What is required>
Print out each record, keeping it identical to the original.

===== Data excerpts

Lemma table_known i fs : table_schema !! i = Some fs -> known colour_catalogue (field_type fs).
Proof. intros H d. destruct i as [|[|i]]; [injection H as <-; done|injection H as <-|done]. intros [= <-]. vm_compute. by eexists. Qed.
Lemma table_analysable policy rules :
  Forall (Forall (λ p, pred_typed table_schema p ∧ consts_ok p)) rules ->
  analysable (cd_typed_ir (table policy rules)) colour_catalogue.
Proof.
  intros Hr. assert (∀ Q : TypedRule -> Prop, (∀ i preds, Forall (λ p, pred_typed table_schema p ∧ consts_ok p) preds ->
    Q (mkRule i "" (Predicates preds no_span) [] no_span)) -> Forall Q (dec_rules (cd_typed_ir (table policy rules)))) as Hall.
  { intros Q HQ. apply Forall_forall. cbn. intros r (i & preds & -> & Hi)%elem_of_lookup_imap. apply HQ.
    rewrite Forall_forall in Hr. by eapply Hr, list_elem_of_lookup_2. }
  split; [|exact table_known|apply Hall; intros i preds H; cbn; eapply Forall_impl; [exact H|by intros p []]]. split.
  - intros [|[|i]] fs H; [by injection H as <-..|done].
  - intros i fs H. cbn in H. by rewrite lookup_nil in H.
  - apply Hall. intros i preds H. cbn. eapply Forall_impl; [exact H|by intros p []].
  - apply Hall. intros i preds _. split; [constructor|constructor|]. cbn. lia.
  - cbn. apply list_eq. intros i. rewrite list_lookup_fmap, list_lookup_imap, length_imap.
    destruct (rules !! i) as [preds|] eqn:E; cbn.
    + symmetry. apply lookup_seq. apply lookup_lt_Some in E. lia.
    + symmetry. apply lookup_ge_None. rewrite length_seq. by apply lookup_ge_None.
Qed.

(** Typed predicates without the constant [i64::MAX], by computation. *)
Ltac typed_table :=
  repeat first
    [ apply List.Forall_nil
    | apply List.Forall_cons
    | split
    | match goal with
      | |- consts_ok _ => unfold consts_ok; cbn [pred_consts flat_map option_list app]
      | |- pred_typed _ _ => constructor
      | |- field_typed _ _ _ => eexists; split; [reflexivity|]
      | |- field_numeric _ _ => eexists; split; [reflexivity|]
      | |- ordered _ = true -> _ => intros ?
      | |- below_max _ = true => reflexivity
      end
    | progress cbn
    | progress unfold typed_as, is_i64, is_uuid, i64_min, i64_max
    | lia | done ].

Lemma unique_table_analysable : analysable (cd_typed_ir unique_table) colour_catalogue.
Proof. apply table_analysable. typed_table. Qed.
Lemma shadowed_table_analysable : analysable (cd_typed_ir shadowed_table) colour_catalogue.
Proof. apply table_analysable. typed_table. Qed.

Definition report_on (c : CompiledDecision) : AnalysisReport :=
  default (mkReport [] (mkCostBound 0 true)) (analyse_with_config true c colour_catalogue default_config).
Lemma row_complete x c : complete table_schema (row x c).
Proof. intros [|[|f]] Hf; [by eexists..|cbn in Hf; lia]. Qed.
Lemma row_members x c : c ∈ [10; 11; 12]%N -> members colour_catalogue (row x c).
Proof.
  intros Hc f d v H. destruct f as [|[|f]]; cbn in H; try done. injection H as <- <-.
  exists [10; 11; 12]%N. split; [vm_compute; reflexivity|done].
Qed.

==========

Answer space>
Lemma table_known i fs : table_schema !! i = Some fs -> known colour_catalogue (field_type fs).
Proof. intros H d. destruct i as [|[|i]]; [injection H as <-; done|injection H as <-|done]. intros [= <-]. vm_compute. by eexists. Qed.
Lemma table_analysable policy rules :
  Forall (Forall (λ p, pred_typed table_schema p ∧ consts_ok p)) rules ->
  analysable (cd_typed_ir (table policy rules)) colour_catalogue.
Proof.
  intros Hr. assert (∀ Q : TypedRule -> Prop, (∀ i preds, Forall (λ p, pred_typed table_schema p ∧ consts_ok p) preds ->
    Q (mkRule i "" (Predicates preds no_span) [] no_span)) -> Forall Q (dec_rules (cd_typed_ir (table policy rules)))) as Hall.
  { intros Q HQ. apply Forall_forall. cbn. intros r (i & preds & -> & Hi)%elem_of_lookup_imap. apply HQ.
    rewrite Forall_forall in Hr. by eapply Hr, list_elem_of_lookup_2. }
  split; [|exact table_known|apply Hall; intros i preds H; cbn; eapply Forall_impl; [exact H|by intros p []]]. split.
  - intros [|[|i]] fs H; [by injection H as <-..|done].
  - intros i fs H. cbn in H. by rewrite lookup_nil in H.
  - apply Hall. intros i preds H. cbn. eapply Forall_impl; [exact H|by intros p []].
  - apply Hall. intros i preds _. split; [constructor|constructor|]. cbn. lia.
  - cbn. apply list_eq. intros i. rewrite list_lookup_fmap, list_lookup_imap, length_imap.
    destruct (rules !! i) as [preds|] eqn:E; cbn.
    + symmetry. apply lookup_seq. apply lookup_lt_Some in E. lia.
    + symmetry. apply lookup_ge_None. rewrite length_seq. by apply lookup_ge_None.
Qed.

(** Typed predicates without the constant [i64::MAX], by computation. *)
Ltac typed_table :=
  repeat first
    [ apply List.Forall_nil
    | apply List.Forall_cons
    | split
    | match goal with
      | |- consts_ok _ => unfold consts_ok; cbn [pred_consts flat_map option_list app]
      | |- pred_typed _ _ => constructor
      | |- field_typed _ _ _ => eexists; split; [reflexivity|]
      | |- field_numeric _ _ => eexists; split; [reflexivity|]
      | |- ordered _ = true -> _ => intros ?
      | |- below_max _ = true => reflexivity
      end
    | progress cbn
    | progress unfold typed_as, is_i64, is_uuid, i64_min, i64_max
    | lia | done ].

Lemma unique_table_analysable : analysable (cd_typed_ir unique_table) colour_catalogue.
Proof. apply table_analysable. typed_table. Qed.
Lemma shadowed_table_analysable : analysable (cd_typed_ir shadowed_table) colour_catalogue.
Proof. apply table_analysable. typed_table. Qed.

Definition report_on (c : CompiledDecision) : AnalysisReport :=
  default (mkReport [] (mkCostBound 0 true)) (analyse_with_config true c colour_catalogue default_config).
Lemma row_complete x c : complete table_schema (row x c).
Proof. intros [|[|f]] Hf; [by eexists..|cbn in Hf; lia]. Qed.
Lemma row_members x c : c ∈ [10; 11; 12]%N -> members colour_catalogue (row x c).
Proof.
  intros Hc f d v H. destruct f as [|[|f]]; cbn in H; try done. injection H as <- <-.
  exists [10; 11; 12]%N. split; [vm_compute; reflexivity|done].
Qed.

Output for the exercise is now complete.